Goal of the exercise: Among these records, tally each line with the word "Lemma"; the answer is that number alone.

[[ Input for this task open ]]

Lemma success_finish id actual complete status t (P : unit → tables → Prop) :
  filed t →
  (∀ r, tb_reservations t !! id = Some r → is_active r = false → P () t) →
  (∀ r tn entryID now, tb_reservations t !! id = Some r → is_active r = true →
     tb_tenants t !! r_TenantID r = Some tn →
     P () (finish_spec r tn actual complete status entryID now t)) →
  success E (finishReservationTx id actual complete status) t P.
Proof.
  intros Hf H1 H2. unfold finishReservationTx. step_success.
  apply success_map_error, success_first. intros r Hr.
  destruct (is_active r) eqn:Ha; cbn [negb]; [|step_success; eauto].
  step_success. step_success. intros tn Htn. cbn in Hr, Htn.
  pose proof (filed_tenants _ Hf _ _ Htn) as Htid. pose proof (filed_reservations _ Hf _ _ Hr) as Hrid. cbn in Hrid. subst id.
  change (if bool_decide (status = ReservationSettled ∨ status = ReservationExpired)
          then actual else 0) with (final_charge status actual).
  change (if reservationUsesBalance r then _ else 0) with (finish_delta r (final_charge status actual)).
  set (final := final_charge status actual). set (delta := finish_delta r final).
  apply success_bind. eapply (success_mono _ _ _ (λ _ t', ∃ entryID, t' =
    if negb (delta =? 0) then
      posted tn (entry_for tn (Some (r_RequestID r))
                   (if bool_decide (status = ReservationSettled) then LedgerSettlement
                    else LedgerRefund) delta "request reservation finalized" entryID) t
    else t)).
  { destruct (negb (delta =? 0)).
    - apply success_post_ledger; [by rewrite Htid|done|]. eauto.
    - step_success. by exists "". }
  intros _ t1 [entryID Ht1]. step_success.
  eapply (success_mono _ _ _ (λ _ t', t' = t1 <| tb_child_windows :=
                                finish_windows r final (tb_child_windows t1) |>)).
  { assert (Hk : keyed window_key (tb_child_windows t1)).
    { rewrite Ht1. destruct (negb _); apply (filed_windows _ Hf). }
    unfold finish_windows. destruct (r_ChildSubscriptionID r) as [childID|].
    - destruct (0 <? r_QuotaReservedNanoUSD r).
      + apply success_bind.
        eapply (success_windows _ _ (release_window _ _) (λ _, True)); [done|done|done| |].
        * intros q t' Ht' _. eapply success_mono; [by apply success_finish_window|].
          intros ? t'' Ht''. split; [exact Ht''|exact I].
        * intros u _. by step_success.
      + step_success. by destruct t1.
    - step_success. by destruct t1. }
  intros _ t2 ->. step_success. step_success. step_success.
  assert (Hr' : tb_reservations t1 !! r_RequestID r = Some r) by (rewrite Ht1; by destruct (negb _)).
  apply success_update; cbn; [|congruence]. intros r' Hr'' _. rewrite Hr' in Hr''.
  injection Hr'' as <-. step_success.
  match goal with |- P () ?x => replace x with (finish_spec r tn actual complete status entryID z t) end.
  { by apply H2. }
  unfold finish_spec. cbv zeta. fold final delta. rewrite Ht1.
  by destruct (negb (delta =? 0)).
Qed.
End finish.

(** ** The ledger explains every balance *)

Definition tenant_amount (tenantID : string) (e : BillingLedger) : Z :=
  if bool_decide (l_TenantID e = tenantID) then l_AmountNanoUSD e else 0.

Definition tenant_total (tenantID : string) (ledger : list BillingLedger) : Z :=
  sum_by (tenant_amount tenantID) ledger.

(** The balance of a tenant is the (64-bit) sum of its ledger entries, and every entry
    records the balance that it left behind. *)
Record tenant_books (t : tables) : Prop := {
  tb_balance : ∀ id tn, tb_tenants t !! id = Some tn →
    t_BalanceNanoUSD tn = wrap64 (tenant_total id (tb_ledger t));
  tb_audit : ∀ before e after, tb_ledger t = before ++ e :: after →
    l_BalanceAfterNanoUSD e = wrap64 (tenant_total (l_TenantID e) (before ++ [e]))
}.

Lemma tenant_total_snoc id l e : tenant_total id (l ++ [e]) = tenant_total id l + tenant_amount id e.
Proof. unfold tenant_total. rewrite sum_by_app. cbn. lia. Qed.

(** Equality of the tables that the books talk about: the rest may change. *)
Record same_money (t t' : tables) : Prop := {
  sm_ledger : tb_ledger t' = tb_ledger t;
  sm_reservations : tb_reservations t' = tb_reservations t;
  sm_windows : tb_child_windows t' = tb_child_windows t;
  sm_parents : tb_parents t' = tb_parents t;
  sm_children : tb_children t' = tb_children t;
  sm_tenants : ∀ id,
    (λ tn, (t_ID tn, t_BalanceNanoUSD tn)) <$> tb_tenants t' !! id
    = (λ tn, (t_ID tn, t_BalanceNanoUSD tn)) <$> tb_tenants t !! id
}.

#[export] Instance same_money_refl : Reflexive same_money.
Proof. by split. Qed.

#[export] Instance same_money_trans : Transitive same_money.
Proof. intros t1 t2 t3 [] []. split; congruence. Qed.
(* ===== verification/SubscriptionBooks.v ===== *)
(** * Managing subscriptions keeps the books

    The operations on parents, children and quota windows preserve the
    invariants of [Books]: they move no money, and whatever they do to the
    windows of a child respects the claims of the pending reservations. *)

From S2P Require Import Prelude.
From S2P Require Import Float64.
From S2P Require Import Database.
From S2P Require Import Schema.
From S2P Require Import QuotaMath.
From S2P Require Import QuotaWindows.
From S2P Require Import ModelAccess.
From S2P Require Import RequestLogs.
From S2P Require Import Reservation.
From S2P Require Import Settlement.
From S2P Require Import Subscriptions.
From S2P Require Import Books.

(** Only the parents and the children may change. *)
Lemma books_subscriptions t t' :
  books t → tb_ledger t' = tb_ledger t → tb_tenants t' = tb_tenants t →
  tb_reservations t' = tb_reservations t → tb_child_windows t' = tb_child_windows t →
  keyed ps_ID (tb_parents t') → keyed c_ID (tb_children t') → books t'.
Proof.
  intros [Hf Ht Hr Hq] Hl Hten Hres Hw Hp Hc. destruct Hf. split.
  - split; [by rewrite Hten|by rewrite Hres|by rewrite Hw|done|done].
  - destruct Ht. split; rewrite ?Hl, ?Hten; done.
  - destruct Hr. split; unfold charged_at in *; rewrite ?Hl, ?Hres; done.
  - destruct Hq. split; unfold holds in *; by rewrite ?Hw, ?Hres.
Qed.
Lemma keeps_run op t : (∀ id, works_on op = Some id → may id) → operation_ok op → books t → wp Direct E (run op) t (λ _ t', R t t').
Proof.
  intros Hmay Hop Hb.
  assert (Hq : preserves Direct E (R t) (run op) → wp Direct E (run op) t (λ _ t', R t t'))
    by (intros Hp; by apply Hp).
  destruct op; cbn [run] in *; try (solve [apply Hq; preserve]);
    try apply keeps_unit.
  - apply history_AdmitRequest; [by apply Hmay|done..].
  - apply keeps_reserveCandidate; [by apply Hmay|done..].
  - apply keeps_UpdateReservationPriceSnapshot.
  - apply wp_bind, wp_guard; [intros _|done]. by apply keeps_finishReservation, Hb.
  - by apply keeps_SettleRequestWithLog.
  - apply keeps_AccrueWebSocketTurn; [by apply Hmay|done].
  - by apply keeps_finishReservation, Hb.
  - by apply history_Reclaim.
  - by apply keeps_reclaim_one, Hb.
  - apply keeps_Credit.
  - by apply keeps_MarkMissing.
  - apply Hq. unfold DeleteChildSubscription. preserve. apply keeps_delete_children.
Qed.
End run.

(** ** The turns of a request *)

(** The turns of a session, by their keys, and what they were charged. *)
Definition own_turns (id : string) (t : tables) : gmap (string * string) WebSocketTurn :=
  filter (λ '((r, _), _), r = id) (tb_turns t).

Definition turns_are (id : string) (l : gmap (string * string) WebSocketTurn) (t : tables) : Prop := own_turns id t = l.

#[export] Instance turns_frame id l : Frame (turns_are id l).
Proof. by repeat split; intros ?. Qed.
#[export] Instance turns_reservations id l : Ignores reservations (turns_are id l).
Proof. by intros ?. Qed.
#[export] Instance turns_ledger id l : IgnoresLedger (turns_are id l).
Proof. by intros ?. Qed.

Section turns.
Context (x : mode) (E : env) (id : string) (l : gmap (string * string) WebSocketTurn).
Context `{TimeZone} `{NameUUID} `{FloatToInt}.

Lemma turns_post_ledger tn tenantID kind amount note : preserves x E (turns_are id l) (post_ledger tn tenantID kind amount note).
Proof. unfold post_ledger. preserve. Qed.

#[local] Hint Resolve turns_post_ledger : preserves.

Lemma turns_finishReservationTx rid actual complete status : preserves x E (turns_are id l) (finishReservationTx rid actual complete status).
Proof. unfold finishReservationTx, finish_window, window_of. preserve. Qed.

Lemma turns_delete_children cond : preserves x E (turns_are id l) (delete_children cond).
Proof. unfold delete_children. preserve. by apply preserves_modify. Qed.

Lemma turns_delete_parent pid : preserves x E (turns_are id l) (delete_parent pid).
Proof. unfold delete_parent. preserve. by apply preserves_modify. Qed.

Lemma turns_reserve_quota input child parent r : preserves x E (turns_are id l) (reserve_quota input child parent r).
Proof. unfold reserve_quota, active_windows, reserve_window. preserve. Qed.
End turns.

#[export] Hint Resolve turns_post_ledger turns_finishReservationTx turns_delete_children turns_delete_parent
  turns_reserve_quota : preserves.

Section turns_operations.
Context (x : mode) (E : env) (id : string) (l : gmap (string * string) WebSocketTurn).
Context `{TimeZone} `{NameUUID} `{FloatToInt}.

Lemma turns_reserveCandidate input candidate : preserves x E (turns_are id l) (reserveCandidate input candidate).
Proof. unfold reserveCandidate, reserve_subscription. preserve. Qed.

#[local] Hint Resolve turns_reserveCandidate : preserves.

Lemma turns_try_candidates input cs : ∀ u p e, preserves x E (turns_are id l) (try_candidates input cs u p e).
Proof. induction cs; intros; cbn [try_candidates]; preserve; auto. Qed.

#[local] Hint Resolve turns_try_candidates : preserves.

(** Only the charge of a turn files one. *)
Lemma turns_run op : (∀ input, op ≠ Accrue input) → preserves x E (turns_are id l) (run op).
Proof.
  intros Hop. destruct op; cbn [run]; try by destruct (Hop input); preserve.
  all: preserve.
  - unfold AdmitRequest, SubscriptionCandidates. preserve.
  - unfold UpdateReservationPriceSnapshot. preserve.
  - unfold SettleRequestReservation, finishReservation. preserve.
  - unfold SettleRequestWithLog. preserve.
  - unfold ReleaseRequestReservation, finishReservation. preserve.
  - unfold ReclaimExpiredReservations, reclaim_one, finishReservation. preserve.
  - unfold reclaim_one, finishReservation. preserve.
  - unfold Credit. preserve.
  - unfold MarkMissingParentSubscriptions, remove_parent. preserve.
  - unfold DeleteChildSubscription. preserve.
Qed.
End turns_operations.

[[ Input for this task closed ]]

Response to the exercise: 12